Once again Dave Winer has defined what blogging is, this time on Twitter on June 7, then on his blog on June 10 & 12. On Twitter he wrote:

"What matters is people writing what they know, fluidly, publicly, with an archive for the future."

Then on his blog:

If blogging didn’t exist we’d have to invent it. “People writing what they know, fluidly, publicly, with an archive for the future.” That’s it. [Jun 10, 2020].

"The other day I wrote a short definition of blogging, including a word I suspect not a lot of bloggers would use -- fluid. To me the process of writing on your blog, if it isn't fluid, it isn't doing its job. By fluid I mean this. I have an idea. Count the steps before the idea appears on your blog and how complex the steps are. The more steps the more likely you'll lose your way, and find it hard to get back to what you were doing. You respond by skipping it altogether next time, the idea is lost.

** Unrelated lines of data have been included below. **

(* ===== verification/PropertiesGithub.v ===== *)
(** * The properties of the GitHub provider, each with a witness at a small
       repository. *)

From Stdlib Require Import Ascii.
From Stdlib Require String.
From S2P Require Import Prelude.
From S2P Require Import Json.
From S2P Require Import GoStd.
From S2P Require Import JsonPlain.
From S2P Require Import Redact.
From S2P Require Import JsonRound.
From S2P Require Import Resource.
From S2P Require Import Plan.
From S2P Require Import ActionContract.
From S2P Require Import PluginMapping.
From S2P Require Import PluginContract.
From S2P Require Import FlowCompiler.
From S2P Require Import Db.
From S2P Require Import StoreRuns.
From S2P Require Import StoreResources.
From S2P Require Import StoreOutbox.
From S2P Require Import StorePlugins.
From S2P Require Import StoreStep.
From S2P Require Import Proc.
From S2P Require Import Orchestrator.
From S2P Require Import Trigger.
From S2P Require Import Samples.
From S2P Require Import ManagerRun.
From S2P Require Import PluginSchema.
From S2P Require Import PluginSdk.
From S2P Require Import ManagerBind.
From S2P Require Import ManagerWatch.
From S2P Require Import ServerPages.
From S2P Require Import ServerHandlers.
From S2P Require Import Workspace.
From S2P Require Import GithubApi.
From S2P Require Import GithubWatch.
From S2P Require Import GithubActions.
From S2P Require Import GithubFacts.

Local Open Scope Z_scope.

(** ** A concrete repository *)

(** Fixed pages, and the comments of one issue; the answer to the first post may
    be lost. *)
Record Hub := mkHub { hb_comments : list string; hb_lost : bool }.
Definition comments_json (l : list string) : json := JArr ((λ body, JObj [("body", JStr body)]) <$> l).
Definition answered (status : Z) (text : string) : GithubResponse := mkGithubResponse status "" "" "" "" (inr text).
Definition posted_body (text : string) : option string := decode_struct (text_field "body") "" text.
Definition hub (fixed : list (string * string)) : GithubService Hub := {|
  gh_do method endpoint token body g :=
    if String.eqb method "GET" then
      (inr (answered 200 (default (marshal (comments_json (hb_comments g))) (snd <$> List.find (λ kv, String.eqb kv.1 endpoint) fixed))), g)
    else match posted_body body with
         | Some text => (if hb_lost g then inl "connection reset" else inr (answered 201 "{}"), mkHub (hb_comments g ++ [text]) false)
         | None => (inr (answered 400 "{}"), g)
         end;
  gh_now _ := t0; gh_wait _ g := (None, g); status_text _ := "" |}.
#[local] Instance any_url : UrlParser := λ _, Some ("https", "api.github.com", false).
#[local] Instance short_sha : Sha256 := λ s, s.
#[local] Instance count_sink : EventSink (list string) := {|
  sink_emit eventType _ l := (None, l ++ [eventType]); sink_log stream _ l := (None, l ++ [stream]) |}.
(** A daemon that acknowledges what it was sent last. *)
#[local] Instance acknowledging : TriggerStream (list TriggerEventPB) := {|
  ts_send m l := (None, l ++ [m]);
  ts_recv l := (match last l with Some m => inr (CommandAck (tv_id m) (tv_cursor m)) | None => inr CommandNone end, l) |}.

Definition tokens : gmap string string := {["gh" := "t0ken"]}.
Definition in_repository (fields : list (string * json)) : string :=
  marshal (mkobj ([("owner", JStr "acme"); ("repository", JStr "app"); ("tokenSecret", JStr "gh")] ++ fields)).
Definition task (action config : string) : TaskRequest := mkTaskRequest action "{}" config tokens ("request-1", "run-1", "plan", 1, "key-1") t0.

(** ** Watching *)

(** C35. A watch sends events in the order of their cursors and waits for the
    acknowledgement of each before the next.  Whatever GitHub answers and however
    the stream ends, the acknowledged events of the watch are sorted and all after
    the cursor it started from; at most one further event was sent, the
    unacknowledged last.  Each of them stands for a record that GitHub listed after
    the watch had started.  An issue event is a labeling with the watched label,
    not older than the activation, with the embedded issue or the one its URL
    answered.  A review is decided, not older than the activation, and listed with
    its comments for a listed pull request, and it is sent to the Run that the body
    of this pull request marks.  As long as no poll fails nothing is left out: of
    the pages that a poll reads, every labeling and every review of a marked pull
    request that the watch is for and that is after its cursor is acknowledged. *)
Theorem watch_follows_the_cursor {G T} {github : GithubService G} {stream : TriggerStream T} {urls : UrlParser} start :
  (∀ n config interval token cursor activatedAt (w : G * T) r w',
    watch_setup true start = inr (config, interval, token) → parseCursor (gs_cursor start) = inr cursor →
    providerActivation start (wc_replayExisting config) (0 <? cursor) = inr activatedAt →
    watchIssues n start w = (r, w') → issues_delivered config token (activation_fence activatedAt) n cursor w r w') ∧
  (∀ n config interval token cursor activatedAt (w : G * T) r w',
    watch_setup false start = inr (config, interval, token) → parseReviewCursor (gs_cursor start) = inr cursor →
    providerActivation start (wc_replayExisting config) (negb (vc_submitted cursor =? zero_time)) = inr activatedAt →
    watchReviews n start w = (r, w') → reviews_delivered config token (activation_fence activatedAt) n cursor w r w').
Proof. split; intros *; [apply watchIssues_delivers|apply watchReviews_delivers]. Qed.

Definition labeled (id : Z) : json :=
  mkobj [("id", JNum (itoa id)); ("event", JStr "labeled"); ("created_at", JStr (rfc3339nano t0)); ("label", mkobj [("name", JStr "orchigram:ready")]);
         ("issue", mkobj [("number", JNum "7"); ("title", JStr "Fix it")])].
Definition events_page : string * string :=
  ("https://api.github.com/repos/acme/app/issues/events?per_page=100", marshal (JArr [labeled 12; labeled 11; labeled 9])).
Definition watch_start : GithubStart := mkGithubStart "github.issues" (in_repository []) tokens "10" (Some (Some t0)).
Definition watched_hub := watchIssues (github := hub [events_page]) 1 watch_start (mkHub [] false, []).
(** A marked pull request with an approval, one that no Run has marked, and the
    pages below them. *)
Definition reviewed_pull (number : Z) (body : string) : json :=
  mkobj [("number", JNum (itoa number)); ("body", JStr body); ("state", JStr "open"); ("head", mkobj [("sha", JStr "abc")])].
Definition run_marker : string :=
  "<!-- orchigram:run=run-1;node=open;idempotency=" +:+ implode (replicate 64 "0"%char) +:+ " -->".
Definition approval_json (id : Z) : json :=
  mkobj [("id", JNum (itoa id)); ("state", JStr "approved"); ("submitted_at", JStr (rfc3339nano t0)); ("commit_id", JStr "abc"); ("user", mkobj [("login", JStr "ann")])].
Definition review_pages : list (string * string) :=
  [("https://api.github.com/repos/acme/app/pulls?state=all&sort=updated&direction=desc&per_page=100", marshal (JArr [reviewed_pull 5 run_marker; reviewed_pull 6 "by hand"]));
   ("https://api.github.com/repos/acme/app/pulls/5/reviews?per_page=100", marshal (JArr [approval_json 3]));
   ("https://api.github.com/repos/acme/app/pulls/6/reviews?per_page=100", marshal (JArr [approval_json 4]));
   ("https://api.github.com/repos/acme/app/pulls/5/reviews/3/comments?per_page=100", "[]")].
Definition review_start : GithubStart := mkGithubStart "github.reviews" (in_repository []) tokens "" (Some (Some t0)).
Definition reviewed_hub := watchReviews (github := hub review_pages) 1 review_start (mkHub [] false, []).
Definition sample_watch (label : string) : watchConfig := mkWatchConfig (mkRepositoryConfig "acme" "app" "" "gh") label "" false.
Lemma watch_follows_the_cursor_witness :
  (tv_cursor <$> watched_hub.2.2) = ["11"; "12"] ∧
  issues_delivered (github := hub [events_page]) (sample_watch "") "t0ken" zero_time 1 10 (mkHub [] false, []) watched_hub.1 watched_hub.2 ∧
  (tv_targetRun <$> reviewed_hub.2.2) = ["run-1"] ∧
  reviews_delivered (github := hub review_pages) (sample_watch "") "t0ken" (activation_fence t0) 1 no_cursor (mkHub [] false, []) reviewed_hub.1 reviewed_hub.2.
Proof.
  split; [vm_compute; reflexivity|]. split.
  { refine (proj1 (watch_follows_the_cursor (github := hub [events_page]) watch_start) 1%nat (sample_watch "") (30 * second) "t0ken" 10 zero_time
      (mkHub [] false, []) _ _ _ _ _ _).
    - vm_compute. reflexivity.
    - reflexivity.
    - reflexivity.
    - apply surjective_pairing. }
  split; [vm_compute; reflexivity|].
  refine (proj2 (watch_follows_the_cursor (github := hub review_pages) review_start) 1%nat (sample_watch "") (30 * second) "t0ken" no_cursor t0
    (mkHub [] false, []) _ _ _ _ _ _).
  - vm_compute. reflexivity.
  - reflexivity.
  - reflexivity.
  - apply surjective_pairing.
Defined.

You can engineer fluidity, the same way you can optimize for other attributes. But most blogging software doesn't imho even try." [Jun 12, 2020]

RC comment on this:

Certainly when Dave writes on this subject, you gotta listen! Many argue he invented blogging to begin with. And he has created lots of blogging tools, many of which I have used . . . and liked!

When Andy Sylvester got 1999.io set up on my own server, so I could write a series of articles in 2019 to introduce Thailand to my friends & my brother, in advance of their first visits there, it was such a joy to use Dave's software for that task, after mostly using micro.blog for the three years before that. Those articles just came tumbling out, or flowing out. It was a HUGE improvement over micro.blog. I was over the moon. 

So I agree with Dave. The difference was fluidity. The reason Dave's blogging tools are so great is that he wrote them for his own use. Blogging is his job, his life. He knows what is needed, because he is constantly blogging. He knows from many years of experience what is needed. If something starts to get in his way, he fixes it. If the tools don't let his writing flow, he fixes them, so they do.